• _About this exercise_: Check each line of the material below for "forallb", then copy the ones that contain it.

• _Records provided_:
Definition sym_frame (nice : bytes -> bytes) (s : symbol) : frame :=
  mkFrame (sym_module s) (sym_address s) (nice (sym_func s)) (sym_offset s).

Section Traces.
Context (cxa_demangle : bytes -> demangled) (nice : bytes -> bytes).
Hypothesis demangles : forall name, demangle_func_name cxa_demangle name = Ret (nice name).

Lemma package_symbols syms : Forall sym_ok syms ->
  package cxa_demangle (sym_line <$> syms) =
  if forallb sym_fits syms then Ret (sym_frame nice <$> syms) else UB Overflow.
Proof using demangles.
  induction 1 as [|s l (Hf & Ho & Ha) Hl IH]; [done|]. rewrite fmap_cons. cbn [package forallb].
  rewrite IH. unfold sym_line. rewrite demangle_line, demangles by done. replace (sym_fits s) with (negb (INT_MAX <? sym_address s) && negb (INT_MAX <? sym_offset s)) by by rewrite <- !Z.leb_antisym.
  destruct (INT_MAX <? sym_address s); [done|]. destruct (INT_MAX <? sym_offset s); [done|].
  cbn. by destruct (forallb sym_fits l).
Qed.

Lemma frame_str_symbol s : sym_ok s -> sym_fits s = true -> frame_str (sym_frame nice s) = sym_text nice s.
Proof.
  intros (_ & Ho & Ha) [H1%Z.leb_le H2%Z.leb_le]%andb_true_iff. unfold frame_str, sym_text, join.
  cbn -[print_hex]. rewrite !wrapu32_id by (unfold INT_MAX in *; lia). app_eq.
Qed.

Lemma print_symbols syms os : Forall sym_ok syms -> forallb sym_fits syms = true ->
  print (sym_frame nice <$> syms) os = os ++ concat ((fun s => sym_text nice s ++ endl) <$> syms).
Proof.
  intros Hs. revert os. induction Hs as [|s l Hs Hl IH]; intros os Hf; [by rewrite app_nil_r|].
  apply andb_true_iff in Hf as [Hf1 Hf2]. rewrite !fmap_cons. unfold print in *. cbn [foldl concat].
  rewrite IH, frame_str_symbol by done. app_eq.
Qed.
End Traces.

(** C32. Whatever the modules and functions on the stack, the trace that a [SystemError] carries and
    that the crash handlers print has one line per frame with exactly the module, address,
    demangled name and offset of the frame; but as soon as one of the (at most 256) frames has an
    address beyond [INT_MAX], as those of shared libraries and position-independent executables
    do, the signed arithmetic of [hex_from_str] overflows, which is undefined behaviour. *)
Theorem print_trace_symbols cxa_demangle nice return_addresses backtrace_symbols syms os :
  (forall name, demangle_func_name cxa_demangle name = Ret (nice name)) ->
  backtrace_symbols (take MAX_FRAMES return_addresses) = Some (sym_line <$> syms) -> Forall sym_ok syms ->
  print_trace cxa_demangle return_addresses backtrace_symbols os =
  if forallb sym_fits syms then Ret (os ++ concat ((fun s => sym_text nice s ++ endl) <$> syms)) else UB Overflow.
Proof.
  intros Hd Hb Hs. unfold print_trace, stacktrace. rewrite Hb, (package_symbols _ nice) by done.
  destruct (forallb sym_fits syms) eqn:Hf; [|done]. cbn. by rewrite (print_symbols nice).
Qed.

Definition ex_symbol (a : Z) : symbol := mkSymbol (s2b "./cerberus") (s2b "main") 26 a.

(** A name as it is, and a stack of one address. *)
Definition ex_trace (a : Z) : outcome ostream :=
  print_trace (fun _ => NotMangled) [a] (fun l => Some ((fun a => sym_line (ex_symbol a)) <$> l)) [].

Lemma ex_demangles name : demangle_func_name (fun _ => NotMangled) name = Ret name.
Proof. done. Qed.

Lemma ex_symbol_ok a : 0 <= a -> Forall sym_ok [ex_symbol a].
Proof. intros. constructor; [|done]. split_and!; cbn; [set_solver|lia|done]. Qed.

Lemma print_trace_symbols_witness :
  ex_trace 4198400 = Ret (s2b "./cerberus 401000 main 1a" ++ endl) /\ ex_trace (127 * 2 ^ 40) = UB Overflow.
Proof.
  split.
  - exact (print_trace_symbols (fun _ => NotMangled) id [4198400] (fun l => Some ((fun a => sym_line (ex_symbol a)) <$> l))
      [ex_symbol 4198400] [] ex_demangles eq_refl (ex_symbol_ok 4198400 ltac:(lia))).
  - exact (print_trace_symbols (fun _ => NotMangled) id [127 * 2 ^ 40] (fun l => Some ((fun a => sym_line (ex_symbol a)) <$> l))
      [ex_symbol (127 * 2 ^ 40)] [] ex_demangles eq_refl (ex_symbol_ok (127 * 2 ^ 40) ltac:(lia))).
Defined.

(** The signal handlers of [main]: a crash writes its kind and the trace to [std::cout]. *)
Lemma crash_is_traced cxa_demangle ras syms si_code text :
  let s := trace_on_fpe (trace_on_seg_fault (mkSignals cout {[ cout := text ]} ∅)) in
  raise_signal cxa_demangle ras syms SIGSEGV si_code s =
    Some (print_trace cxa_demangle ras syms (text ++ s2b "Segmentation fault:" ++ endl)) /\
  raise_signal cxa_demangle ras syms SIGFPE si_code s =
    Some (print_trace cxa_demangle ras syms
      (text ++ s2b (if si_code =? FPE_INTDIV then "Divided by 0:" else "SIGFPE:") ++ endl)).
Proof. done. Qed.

• _Response_:
  if forallb sym_fits syms then Ret (sym_frame nice <$> syms) else UB Overflow.
  induction 1 as [|s l (Hf & Ho & Ha) Hl IH]; [done|]. rewrite fmap_cons. cbn [package forallb].
  cbn. by destruct (forallb sym_fits l).
Lemma print_symbols syms os : Forall sym_ok syms -> forallb sym_fits syms = true ->
  if forallb sym_fits syms then Ret (os ++ concat ((fun s => sym_text nice s ++ endl) <$> syms)) else UB Overflow.
  destruct (forallb sym_fits syms) eqn:Hf; [|done]. cbn. by rewrite (print_symbols nice).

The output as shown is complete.